Voters will still get three votes, however, the move to cumulative voting, or weighted voting, gives voters the opportunity to vote for one candidate up to three times.
Both changes are expected to increase voter turnout, part of how alleged violations of the California Voting Rights Act have been remedied in the past.
Cumulative voting is the predominate means of balloting used to select a board of directors in corporate America.
In dozens of communities where cumulative voting is used, it’s the result of lawsuits stemming from the Voting Rights Act of 1965.
Fighting the lawsuit “would be very costly to the city,” costing more than $1.5 million, according to city attorney Joe Montes in a statement read before Tuesday’s City Council meeting.
The attorney’s fees for the plaintiffs will be paid by Santa Clarita, which is expected to range between $400-600,000.
The settlement followed a six-hour negotiation, according to court documents.
While the Santa Clarita’s attorney estimated a potential cost of $1.5 million to fight the California Voting Rights Act lawsuit, it actually could have been quite higher.
In a filing with a similar lawsuit against the city of Palmdale, the legal fees are expected to reach approximately $5 million, according to legal documents.
City Councilman TimBen Boydston said he voted for the settlement for “pragmatic reasons,” because city officials could have spent millions fighting the lawsuit with nothing to show for it.

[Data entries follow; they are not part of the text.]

(** * wand_probe: startup probe for WeMod/Wand under Wine

    A shallow embedding of [scripts/wand_probe.py] and the properties of its
    version-entry parser, its process snapshot, its debounced startup
    classifier and its run loop.

    Conventions of the embedding.
    - A Python [str] is a [string], one [ascii] per code point; the model
      covers text whose code points are below 256.  A [bytes] value is a
      [string] too, one [ascii] per byte.
    - A Python [float] holding a time or a duration in seconds is a
      rational ([Q]); subtraction and comparison are exact.  (Two readings
      of the wall clock taken during one probe are within a factor of two
      of each other, so their floating-point difference is exact as well.)
    - A raised exception is [Raise msg], [msg] being [str(exc)].
    - What the outside world answers (clock readings, the listing of /proc,
      the outcome of a download) is an explicit oracle argument; what the
      program does to the outside world is a list of [Event]s. *)

From Stdlib Require Import Bool Arith ZArith QArith Qround Lia Lqa List String Ascii.
From Stdlib Require Import DecimalString Permutation.
Import ListNotations.
Set Warnings "-notation-for-abbreviation".
Close Scope Q_scope.
Local Open Scope string_scope.
Local Open Scope nat_scope.

(** ** Python values *)

Module Py.

(** Outcome of a call that may raise. *)
Inductive result (A : Type) : Type :=
| Ret (a : A)
| Raise (msg : string).
Arguments Ret {A} a.
Arguments Raise {A} msg.

Definition code (c : ascii) : nat := nat_of_ascii c.

(** [str.isspace] on one character (code points below 256). *)
Definition isspace (c : ascii) : bool :=
  let n := code c in
  ((9 <=? n) && (n <=? 13)) || ((28 <=? n) && (n <=? 32))
  || (n =? 133) || (n =? 160).

(** [str.isdigit] on one character: the ASCII digits and the three
    superscript digits of Latin-1. *)
Definition isdigit_char (c : ascii) : bool :=
  let n := code c in
  ((48 <=? n) && (n <=? 57)) || (n =? 178) || (n =? 179) || (n =? 185).

(** [s.isdigit()]: every character is a digit and there is at least one. *)
Fixpoint all_digits (s : string) : bool :=
  match s with
  | EmptyString => true
  | String c s' => isdigit_char c && all_digits s'
  end.

Definition isdigit (s : string) : bool :=
  match s with
  | EmptyString => false
  | _ => all_digits s
  end.

(** [str.lower] on one character. *)
Definition lower_char (c : ascii) : ascii :=
  let n := code c in
  if ((65 <=? n) && (n <=? 90))
     || ((192 <=? n) && (n <=? 222) && negb (n =? 215))
  then ascii_of_nat (n + 32) else c.

Fixpoint lower (s : string) : string :=
  match s with
  | EmptyString => EmptyString
  | String c s' => String (lower_char c) (lower s')
  end.

Fixpoint lstrip (s : string) : string :=
  match s with
  | EmptyString => EmptyString
  | String c s' => if isspace c then lstrip s' else s
  end.

(** [rstrip] keeps a character when it is not white space or when
    something is kept after it. *)
Fixpoint rstrip (s : string) : string :=
  match s with
  | EmptyString => EmptyString
  | String c s' =>
      match rstrip s' with
      | EmptyString => if isspace c then EmptyString else String c EmptyString
      | r => String c r
      end
  end.

Definition strip (s : string) : string := rstrip (lstrip s).

(** [needle in s]. *)
Fixpoint contains (needle s : string) : bool :=
  prefix needle s
  || match s with
     | EmptyString => false
     | String _ s' => contains needle s'
     end.

(** [s.replace(a, b)] for one-character [a] and [b]. *)
Fixpoint replace (a b : ascii) (s : string) : string :=
  match s with
  | EmptyString => EmptyString
  | String c s' => String (if Ascii.eqb c a then b else c) (replace a b s')
  end.

(** [s.split(sep, 1)] for a one-character [sep]: [None] when [sep] does
    not occur, else the text before and after its first occurrence. *)
Fixpoint split_once (sep : ascii) (s : string) : option (string * string) :=
  match s with
  | EmptyString => None
  | String c s' =>
      if Ascii.eqb c sep then Some (EmptyString, s')
      else match split_once sep s' with
           | Some (a, b) => Some (String c a, b)
           | None => None
           end
  end.

(** [repr] of an [int]. *)
Definition repr_int (z : Z) : string := NilZero.string_of_int (Z.to_int z).

(** [c in s] for one character. *)
Fixpoint has_char (c : ascii) (s : string) : bool :=
  match s with
  | EmptyString => false
  | String d s' => Ascii.eqb d c || has_char c s'
  end.

End Py.

Import Py.

(** ** Version entries (lines 44-54) *)

Definition colon : ascii := ":"%char.

Definition known_kind (kind : string) : bool :=
  String.eqb kind "wand" || String.eqb kind "wemod".

Definition parse_version_entry (entry : string) : result (string * string) :=
  match split_once colon entry with
  | None =>
      Raise ("invalid version entry '" ++ entry ++ "', expected kind:version")
  | Some (kind, version) =>
      let kind := lower (strip kind) in
      let version := strip version in
      if negb (known_kind kind) then
        Raise ("invalid kind '" ++ kind ++ "' in '" ++ entry
               ++ "', expected wand or wemod")
      else if String.eqb version "" then
        Raise ("missing version in '" ++ entry ++ "'")
      else Ret (kind, version)
  end.

(** ** The outside world *)

(** One entry of the listing of /proc: its name, whether it is a
    directory, and what reading its [cmdline] file gives ([None] when the
    read raises, for instance because the process has exited). *)
Record ProcEntry : Type := {
  name : string;
  is_dir : bool;
  cmdline : option string
}.

(** What one iteration of the polling loop sees: the reading each
    [time.time()] call site returns when it is reached in that iteration,
    and the listing of /proc that the scan of that iteration walks.  The
    iteration that leaves the loop reads only [t_loop]; the scan after the
    loop (line 218) then walks its [proc]. *)
Record Poll : Type := {
  t_loop : Q;          (* line 190 *)
  proc : list ProcEntry;
  t_arm_renderer : Q;  (* line 195 *)
  t_arm_black : Q;     (* line 206 *)
  t_chk_renderer : Q;  (* line 210 *)
  t_chk_black : Q      (* line 213 *)
}.

(** What one call of [quick_probe] sees. *)
Record ProbeEnv : Type := {
  exe_exists : bool;             (* line 171 *)
  popen_error : option string;   (* [Some msg]: [subprocess.Popen] raises *)
  t_start : Q;                   (* line 185 *)
  polls : nat -> Poll
}.

(** What the handling of one requested version sees: whether fetching and
    unpacking raise, and the world of its probe. *)
Record VersionEnv : Type := {
  download_error : option string;
  install_error : option string;
  probe_env : ProbeEnv
}.

(** What the program does to the outside world. *)
Inductive Event : Type :=
| KillStray                              (* [kill_wemod_processes()] *)
| Download (kind version : string)       (* [download_if_needed] *)
| Install                                (* [install_nupkg] *)
| Launch (install_dir prefix_dir : string) (* the child is started *)
| KillChild                              (* [proc.kill()] *)
| Sleep (seconds : Q)
| Print (line : string).

(** ** Role counts (the dict built by [inspect_state]) *)

Record State : Type := {
  n_main : Z;
  n_renderer : Z;
  n_gpu : Z;
  n_utility : Z
}.

Definition repr_state (s : State) : string :=
  "{'main': " ++ repr_int (n_main s)
  ++ ", 'renderer': " ++ repr_int (n_renderer s)
  ++ ", 'gpu': " ++ repr_int (n_gpu s)
  ++ ", 'utility': " ++ repr_int (n_utility s) ++ "}".

Inductive Role : Type := RMain | RRenderer | RGpu | RUtility.

Definition Role_eqb (a b : Role) : bool :=
  match a, b with
  | RMain, RMain | RRenderer, RRenderer | RGpu, RGpu | RUtility, RUtility => true
  | _, _ => false
  end.

Definition bump (r : Role) (s : State) : State :=
  match r with
  | RMain => {| n_main := n_main s + 1; n_renderer := n_renderer s;
                n_gpu := n_gpu s; n_utility := n_utility s |}
  | RRenderer => {| n_main := n_main s; n_renderer := n_renderer s + 1;
                    n_gpu := n_gpu s; n_utility := n_utility s |}
  | RGpu => {| n_main := n_main s; n_renderer := n_renderer s;
               n_gpu := n_gpu s + 1; n_utility := n_utility s |}
  | RUtility => {| n_main := n_main s; n_renderer := n_renderer s;
                   n_gpu := n_gpu s; n_utility := n_utility s + 1 |}
  end%Z.

Definition count (r : Role) (s : State) : Z :=
  match r with
  | RMain => n_main s
  | RRenderer => n_renderer s
  | RGpu => n_gpu s
  | RUtility => n_utility s
  end.

(** ** Time *)

Definition Qlt_bool (a b : Q) : bool := negb (Qle_bool b a).

(** [f"{q:.0f}"]: the nearest integer, ties to even, with the sign of [q]. *)
Definition round_half_even (q : Q) : Z :=
  let f := Qfloor q in
  match Qcompare (q - inject_Z f) (1 # 2) with
  | Lt => f
  | Gt => (f + 1)%Z
  | Eq => if Z.even f then f else (f + 1)%Z
  end.

Definition fmt_0f (q : Q) : string :=
  let n := round_half_even q in
  if Qlt_bool q 0 then "-" ++ repr_int (Z.abs n) else repr_int n.

Section Probe.

(** [bytes.decode("utf-8", "ignore")], the codec of the Python library. *)
Variable decode_utf8_ignore : string -> string.

(** *** [inspect_state] (lines 134-160) *)

Definition nul : ascii := Ascii.zero.
Definition space : ascii := " "%char.

(** Line 147. *)
Definition cmd_text (raw : string) : string :=
  lower (decode_utf8_ignore (replace nul space raw)).

(** Lines 151-158. *)
Definition role_of (text : string) : Role :=
  if contains "--type=renderer" text then RRenderer
  else if contains "--type=gpu-process" text then RGpu
  else if contains "--type=utility" text then RUtility
  else RMain.

(** One turn of the [for] loop: [None] where the source says [continue]. *)
Definition classify (entry : ProcEntry) : option Role :=
  if negb (is_dir entry) || negb (isdigit (name entry)) then None
  else match cmdline entry with
       | None => None
       | Some raw =>
           if String.eqb raw "" then None
           else
             let text := cmd_text raw in
             if negb (contains "wand.exe" text)
                && negb (contains "wemod.exe" text)
             then None
             else Some (role_of text)
       end.

Definition scan_entry (state : State) (entry : ProcEntry) : State :=
  match classify entry with
  | None => state
  | Some r => bump r state
  end.

Definition empty_state : State :=
  {| n_main := 0; n_renderer := 0; n_gpu := 0; n_utility := 0 |}.

Definition inspect_state (listing : list ProcEntry) : State :=
  fold_left scan_entry listing empty_state.

(** The entry is counted, and counted as [r]. *)
Definition has_role (r : Role) (entry : ProcEntry) : bool :=
  match classify entry with
  | Some r' => Role_eqb r r'
  | None => false
  end.

(** The entry is counted. *)
Definition counted (entry : ProcEntry) : bool :=
  match classify entry with
  | Some _ => true
  | None => false
  end.

(** *** The polling loop of [quick_probe] (lines 190-219) *)

Definition Verdict : Type := (string * string)%type.

(** The two variables [renderer_since] and [black_since]. *)
Record Timers : Type := mkTimers {
  renderer_since : option Q;
  black_since : option Q
}.

(** Lines 186-187. *)
Definition unarmed : Timers := mkTimers None None.

(** The arm/disarm discipline of lines 193-197 and of lines 199-208. *)
Definition arm (cond : bool) (since : option Q) (now : Q) : option Q :=
  if cond then
    match since with
    | None => Some now
    | Some _ => since
    end
  else None.

Definition renderer_present (state : State) : bool := (0 <? n_renderer state)%Z.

While that suit is still being appealed by Palmdale officials, a judge ruled against Palmdale officials in the initial ruling, and the fee filing is due within 60 days of the initial judgement.

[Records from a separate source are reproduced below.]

Lemma chain_ext h h' l l1 z w l2 :
  l = l1 ++ [z] → l = w :: l2 →
  (∀ x, x ∈ l1 → ld_next h' x = ld_next h x) →
  (∀ x, x ∈ l2 → ld_prev h' x = ld_prev h x) →
  chain h l → chain h' l.
Proof.
  revert l1 w l2. induction l as [|x l IH]; intros l1 w l2 E1 E2 Hn Hp Hc; [done|].
  simplify_eq. destruct l2 as [|y l2]; [done|].
  destruct l1 as [|x' l1]; [simplify_eq/=|]. simpl in E1. injection E1 as <- E1.
  destruct Hc as [[Hl1 Hl2] Hc]. split.
  - split; [rewrite Hn; [done|left]|rewrite Hp; [done|left]].
  - eapply IH; [done|done| | |done]; intros u Hu; [apply Hn|apply Hp]; by right.
Qed.

Lemma cons_snoc {A} (x : A) l : ∃ l1 y, x :: l = l1 ++ [y].
Proof. exists (removelast (x :: l)), (List.last (x :: l) x). by apply app_removelast_last. Qed.

Lemma snoc_cons {A} (x : A) l : ∃ y l2, l ++ [x] = y :: l2.
Proof. destruct l; simpl; eauto. Qed.

Lemma singleton_snoc {A} (x y : A) l : [x] = l ++ [y] → l = [] ∧ y = x.
Proof. destruct l as [|? [|]]; simpl; intros; by simplify_eq. Qed.

(** The node before and the node after the position between [ys] and [zs]. *)
Lemma ring_split head ys zs :
  ∃ l1 p n l2, head :: ys = l1 ++ [p] ∧ zs ++ [head] = n :: l2.
Proof.
  destruct (cons_snoc head ys) as (l1 & p & ?), (snoc_cons head zs) as (n & l2 & ?).
  naive_solver.
Qed.

(** ** Linking and unlinking one node *)

Section Ring.
Context (h h' : heap) (head : K) (ys zs l1 : list K) (p n : K) (l2 : list K) (node : K).
Hypothesis E1 : head :: ys = l1 ++ [p].
Hypothesis E2 : zs ++ [head] = n :: l2.

Lemma ring_cut l : head :: (ys ++ l) ++ [head] = l1 ++ p :: l ++ [head].
Proof. rewrite <- app_assoc, app_comm_cons, E1. by rewrite <- app_assoc. Qed.

Lemma ring_in_left x : x ∈ head :: ys ↔ x ∈ l1 ∨ x = p.
Proof. rewrite E1. set_solver. Qed.
Lemma ring_in_right x : x ∈ zs ∨ x = head ↔ x = n ∨ x ∈ l2.
Proof.
  assert (x ∈ zs ++ [head] ↔ x ∈ n :: l2) as Hx by (by rewrite E2). set_solver.
Qed.

Lemma ring_distinct : NoDup (head :: ys ++ zs) → p ∉ l1 ∧ p ∉ zs ∧ n ∉ l2 ∧ n ∉ ys.
Proof.
  intros Hnd. rewrite app_comm_cons in Hnd.
  apply NoDup_app in Hnd as (Hnd1 & Hd & Hnd2).
  assert (head ∉ ys) by (by apply NoDup_cons in Hnd1 as [? _]).
  assert (NoDup (zs ++ [head])) as Hnd3.
  { apply NoDup_app. split; [done|]. split; [|apply NoDup_singleton].
    intros x Hx ->%list_elem_of_singleton. apply (Hd head); [left|done]. }
  rewrite E2 in Hnd3. apply NoDup_cons in Hnd3 as [Hn2 _].
  rewrite E1 in Hnd1. apply NoDup_app in Hnd1 as (_ & Hl1 & _).
  split; [|split; [|split]].
  - intros Hin. apply (Hl1 p Hin). left.
  - apply Hd, ring_in_left. by right.
  - done.
  - intros Hin. destruct (proj2 (ring_in_right n) (or_introl eq_refl)) as [Hz| ->]; [|done].
    apply (Hd n); [by right|done].
Qed.

Lemma ring_link :
  node ∉ head :: ys ++ zs →
  is_queue h head (ys ++ zs) →
  (∀ x, ld_next h' x = if decide (x = node) then Some n
                       else if decide (x = p) then Some node else ld_next h x) →
  (∀ x, ld_prev h' x = if decide (x = node) then Some p
                       else if decide (x = n) then Some node else ld_prev h x) →
  is_queue h' head (ys ++ node :: zs).
Proof.
  intros Hfresh [Hnd Hc] Hn Hp.
  destruct (ring_distinct Hnd) as (Hp1 & Hpz & Hn2 & Hny).
  assert (∀ x, x ∈ head :: ys → x ≠ node) as Hl by set_solver.
  assert (∀ x, x ∈ zs ∨ x = head → x ≠ node) as Hr by set_solver.
  split.
  { rewrite app_comm_cons. apply NoDup_app. apply NoDup_cons in Hnd as Hnd0.
    rewrite app_comm_cons in Hnd. apply NoDup_app in Hnd as (? & Hd & ?).
    split; [done|]. split; [set_solver|]. apply NoDup_cons. set_solver. }
  rewrite ring_cut in Hc |- *. simpl. rewrite E2 in Hc |- *.
  rewrite chain_app in Hc |- *. destruct Hc as (Hc1 & [[Hpn1 Hpn2] Hc2]).
  split; [|split; [|split]].
  - eapply (chain_ext h h' _ l1 p head ys); [done|by rewrite <- E1| | |done].
    + intros x Hx. assert (x ∈ head :: ys) by (apply ring_in_left; auto).
      rewrite Hn, !decide_False; set_solver.
    + intros x Hx. assert (x ∈ head :: ys) by (by right).
      rewrite Hp, !decide_False; set_solver.
  - assert (p ≠ node) by (apply Hl, ring_in_left; by right).
    split; [rewrite Hn, decide_False, decide_True|rewrite Hp, decide_True]; done.
  - assert (n ≠ node) by (apply Hr, ring_in_right; by left).
    split; [rewrite Hn, decide_True|rewrite Hp, decide_False, decide_True]; done.
  - eapply (chain_ext h h' _ zs head n l2); [by rewrite <- E2|done| | |done].
    + intros x Hx. rewrite Hn, !decide_False; set_solver.
    + intros x Hx. assert (x ∈ zs ∨ x = head) by (apply ring_in_right; auto).
      rewrite Hp, !decide_False; set_solver.
Qed.

Lemma ring_unlink :
  is_queue h head (ys ++ node :: zs) →
  (∀ x, ld_next h' x = if decide (x = node) then Some node
                       else if decide (x = p) then Some n else ld_next h x) →
  (∀ x, ld_prev h' x = if decide (x = node) then Some node
                       else if decide (x = n) then Some p else ld_prev h x) →
  is_queue h' head (ys ++ zs).
Proof.
  intros [Hnd Hc] Hn Hp.
  assert (NoDup (head :: ys ++ zs) ∧ node ∉ head :: ys ++ zs) as [Hnd' Hfresh].
  { rewrite app_comm_cons in Hnd |- *. apply NoDup_app in Hnd as (? & Hd & Hnd).
    apply NoDup_cons in Hnd as [Hz ?]. rewrite NoDup_app. set_solver. }
  destruct (ring_distinct Hnd') as (Hp1 & Hpz & Hn2 & Hny).
  assert (∀ x, x ∈ head :: ys → x ≠ node) as Hl by set_solver.
  assert (∀ x, x ∈ zs ∨ x = head → x ≠ node) as Hr by set_solver.
  split; [done|].
  rewrite ring_cut in Hc |- *. simpl in Hc. rewrite E2 in Hc |- *.
  rewrite chain_app in Hc |- *. destruct Hc as (Hc1 & (_ & _ & Hc2)).
  split; [|split].
  - eapply (chain_ext h h' _ l1 p head ys); [done|by rewrite <- E1| | |done].
    + intros x Hx. assert (x ∈ head :: ys) by (apply ring_in_left; auto).
      rewrite Hn, !decide_False; set_solver.
    + intros x Hx. assert (x ∈ head :: ys) by (by right).
      rewrite Hp, !decide_False; set_solver.
  - assert (p ≠ node) by (apply Hl, ring_in_left; by right).
    assert (n ≠ node) by (apply Hr, ring_in_right; by left).
    split; [rewrite Hn, decide_False, decide_True|rewrite Hp, decide_False, decide_True]; done.
  - eapply (chain_ext h h' _ zs head n l2); [by rewrite <- E2|done| | |done].
    + intros x Hx. rewrite Hn, !decide_False; set_solver.
    + intros x Hx. assert (x ∈ zs ∨ x = head) by (apply ring_in_right; auto).
      rewrite Hp, !decide_False; set_solver.
Qed.

(** The pointers around the cut. *)
Lemma ring_links : is_queue h head (ys ++ zs) → links h p n.
Proof. intros [_ Hc]. rewrite ring_cut, E2, chain_app in Hc. by destruct Hc as [_ [? _]]. Qed.

Lemma ring_links_node :
  is_queue h head (ys ++ node :: zs) → links h p node ∧ links h node n.
Proof.
  intros [_ Hc]. rewrite ring_cut in Hc. simpl in Hc.
  rewrite E2, chain_app in Hc. by destruct Hc as (_ & ? & ? & _).
Qed.
End Ring.

(** Replacing one queue of a heap, the other queues untouched. *)
Lemma queues_update h h' Q head xs ys :
  queues h Q → Q !! head = Some xs →
  is_queue h' head ys →
  (∀ y, y ∈ ys → y ∈ xs ∨ free_node Q y) →
  (∀ x, x ∉ head :: xs → ¬ free_node Q x →
     ld_next h' x = ld_next h x ∧ ld_prev h' x = ld_prev h x) →
  queues h' (<[head := ys]> Q).
Proof.
  intros [Hr Hd] Hxs Hq Hys Hframe.
  assert (∀ hd zs x, Q !! hd = Some zs → hd ≠ head → x ∈ hd :: zs →
            x ∉ head :: ys ∧ x ∉ head :: xs) as Hother.
  { intros hd zs x Hhd Hne Hx.
    assert (x ∉ head :: xs) by (intros ?; by apply Hne, (Hd hd head zs xs x)).
    split; [|done]. rewrite elem_of_cons. intros [->|Hin]; [set_solver|].
    destruct (Hys _ Hin) as [?|Hf]; [set_solver|]. by apply (Hf hd zs). }
  split.
  - intros hd zs. destruct (decide (hd = head)) as [->|Hne].
    + rewrite lookup_insert_eq. by intros [= <-].
    + rewrite lookup_insert_ne by done. intros Hhd. destruct (Hr _ _ Hhd) as [Hnd Hc].
      split; [done|].
      assert (∀ x, x ∈ hd :: zs → ld_next h' x = ld_next h x ∧ ld_prev h' x = ld_prev h x) as Hf.
      { intros x Hx. apply Hframe; [by eapply Hother|]. intros Hf. by apply (Hf hd zs). }
      eapply (chain_ext h h' _ (hd :: zs) hd hd (zs ++ [hd])); [done|done| | |done].
      * intros x Hx. by apply Hf.
      * intros x Hx. apply Hf. set_solver.
  - intros hd1 hd2 xs1 xs2 x.
    destruct (decide (hd1 = head)) as [->|], (decide (hd2 = head)) as [->|];
      rewrite ?lookup_insert_eq, ?lookup_insert_ne by done; intros H1 H2; simplify_eq; eauto.
    + intros Hx Hx2. by destruct (Hother _ _ _ H2 ltac:(done) Hx2).
    + intros Hx1 Hx. by destruct (Hother _ _ _ H1 ltac:(done) Hx1).
Qed.

(** ** The operations refine operations on sequences *)

Definition same_nodes h h' : Prop := ∀ x, is_Some (h' !! x) ↔ is_Some (h !! x).

Ltac step_store :=
  match goal with
  | |- context [st_next ?h ?a ?v] =>
      let h' := fresh "h" in let E := fresh "E" in let S := fresh "S" in
      destruct (st_next_spec h a v) as (h' & E & S);
      [|rewrite E; simpl; clear E]
  | |- context [st_prev ?h ?a ?v] =>
      let h' := fresh "h" in let E := fresh "E" in let S := fresh "S" in
      destruct (st_prev_spec h a v) as (h' & E & S);
      [|rewrite E; simpl; clear E]
  end.

(** Rewrite loads of the last heap into loads of the first one. *)
Ltac stored_simpl :=
  repeat match goal with
  | S : stored _ ?h _ _ |- context [ld_next ?h _] => rewrite (st_nx _ _ _ _ S)
  | S : stored _ ?h _ _ |- context [ld_prev ?h _] => rewrite (st_pv _ _ _ _ S)
  | S : stored _ ?h _ _ |- context [?h !! _] => rewrite (st_dom _ _ _ _ S)
  end.

Lemma link_spec h h' Q head ys zs l1 p n l2 node :
  queues h Q → Q !! head = Some (ys ++ zs) → free_node Q node →
  head :: ys = l1 ++ [p] → zs ++ [head] = n :: l2 →
  (∀ x, ld_next h' x = if decide (x = node) then Some n
                       else if decide (x = p) then Some node else ld_next h x) →
  (∀ x, ld_prev h' x = if decide (x = node) then Some p
                       else if decide (x = n) then Some node else ld_prev h x) →
  queues h' (<[head := ys ++ node :: zs]> Q).
Proof.
  intros HQ Hxs Hf E1 E2 Hn Hp.
  eapply queues_update; [done|done| | |].
  - eapply ring_link; [done|done|by apply Hf|by apply HQ|done|done].
  - set_solver.
  - intros x Hx Hnf. rewrite Hn, Hp.
    assert (x ≠ node) by (by intros ->).
    assert (p ∈ head :: ys) by (rewrite E1; set_solver).
    assert (n ∈ zs ++ [head]) by (rewrite E2; set_solver).
    rewrite !decide_False; set_solver.
Qed.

No California Voting Rights Act lawsuit has been successfully been litigated by a defendant.
The Sulphur Springs School District has a closed session item that involves discussion of a similar lawsuit on its agenda.
“The City Council and staff also deserve praise for finding a resolution that will remedy the problem of minority vote dilution,” Shenkman said.
Palmdale officials “recalcitrance” served as a stark contrast, Shenkman said, while also commending the work of Antonio Piazza, a world-renowned mediator who helped bring a quick resolution to the suit.